The body is cast in resin, because I don't want to do this all six or seven times again (if I can limit my hunger for 504 models to that sum). Unfortunaly I scratched the mold on an early casting, so every additional casting drops out with a big scratch on the hood. But that way I have a reason for another mold, but for a further conversion, the older 504s with the elevated door handles.
But here for the changes: 1. Rear mirror shortened 2. Wheels from the UH coupé with CMW (?) tyres 3. Hood structure altered 4. First hood "borderline" moved a bit towards the rear 5. Rocker panels altered to the distinctive corrugated look 6. Character line on the body side evened out from front to the back 7. Rear end modified beneath the bumper 8. Roof bulged to shape 9. Gap in the side window chrome trim removed
Thankfully all this (except N° 9) was possible by removing material and carving the details out.
Wow, the Peugeot 504 looks very different - much truer to the original.

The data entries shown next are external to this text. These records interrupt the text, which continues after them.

(** The replacement retires the attempt of the lost lease. *)
Definition replaces_source (self : RunnerLeaseRetryAuthority)
    (replacement : PreparedClaimedToolAttemptReplacement (Snap := Snap)) : bool :=
  let request := approved_request (replacement_approved replacement) in
  let retired := replacement_retired replacement in
  let source := source_dispatch self in
  bool_decide (request_id request = correlation_request source)
  && bool_decide (request_session request = correlation_session source)
  && bool_decide (request_turn request = correlation_turn source)
  && bool_decide (request_name request = correlation_tool (source_correlation (retry_source self)))
  && bool_decide (ended_tool_session retired = correlation_session source)
  && bool_decide (ended_tool_turn retired = correlation_turn source)
  && bool_decide (ended_tool_issuing retired = correlation_issuing_attempt source)
  && bool_decide (ended_tool_request retired = correlation_request source)
  && bool_decide (ended_tool_id retired = correlation_attempt source)
  && bool_decide (ended_tool_generation retired = correlation_generation source)
  && bool_decide (ended_tool_effect_class retired = tool_effect_class (source_effect (retry_source self))).

(** [map_err] over the failures of the batch and of the authorization. *)
Definition replacement_failure (failure : ToolBatchExecutionFailure) : RunnerDomainError :=
  match failure with AttemptIdentityReuse => RunnerAttemptReuse | _ => RunnerFactsMismatch end.
Definition authorization_failure (failure : RunnerAuthorizationError) : RunnerDomainError :=
  match failure with
  | RunnerCorrelationMismatch => RunnerFactsMismatch
  | RunnerInvalidState => RunnerStateInvalid
  end.

Definition prepare_claimed_attempt (store : IssuanceStore) (self : RunnerLeaseRetryAuthority)
    (batch : ToolBatch Snap) (attempt : ToolAttemptId) : retrying RunnerClaimedAttemptReplacement :=
  match retry_claimed_attempt self with
  | None => (Err RunnerStateInvalid, self, store)
  | Some claimed =>
      if bool_decide (attempt = claimed) then (Err RunnerAttemptReuse, self, store) else
      let '(available, self) := claim_retry self in
      if negb available then (Err RunnerStateInvalid, self, store) else
      match replace_claimed_attempt store batch claimed attempt with
      | (Err failure, store) => (Err (replacement_failure failure), self, store)
      | (Ok replacement, store) =>
          if negb (replaces_source self replacement) then (Err RunnerFactsMismatch, self, store) else
          let '(authorization, store) :=
            runner_authorization_try_new store (replacement_approved replacement)
              (replacement_authorized replacement) in
          (match map_err authorization_failure authorization with
           | Err e => Err e
           | Ok authorization =>
               Ok (mkClaimedReplacement (replacement_batch replacement) (replacement_retired replacement)
                     (mkLeaseAuthorization authorization
                        (Some (EvidenceClaimed (source_correlation (retry_source self))
                                 (authorized_correlation (runner_authorized authorization)))))
                     (source_correlation (retry_source self)))
           end, self, store)
      end
  end.
End retry.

The Viewline truck looks interesting, the American cars are all fabulous, but naturally the Espada holds the most interest for me.
The rims look perfect. Are they shrunk from 1:64? As for the glazing, it might be easiest to leave the rear window out of it. That little piece of clear plastic could easily be carved out by anyone, or done with Kristal Kleer. Should be fine for such a small space, don't give yourself grey hairs.
The rims are shrunken from 1/64, I don't remeber if they are taken from the Espada though.
I think the next truck cab that will be available will be a Scania LB-76. It only needs an interior: Also I have some modern Japanese cabs tht are high priority at the moment.
The BMC is also quite ready, but I have some issues with the interior, namely the dashboard. On the original the "board" is just a small panel fixed to the steering complex. The problem for me is how to fix it on the model, stability is an issue, as is filigree since everything is clearly visible through the glass front. I haven't found the right compromise yet. But don't understand this as a call for help, I will probably come up with something.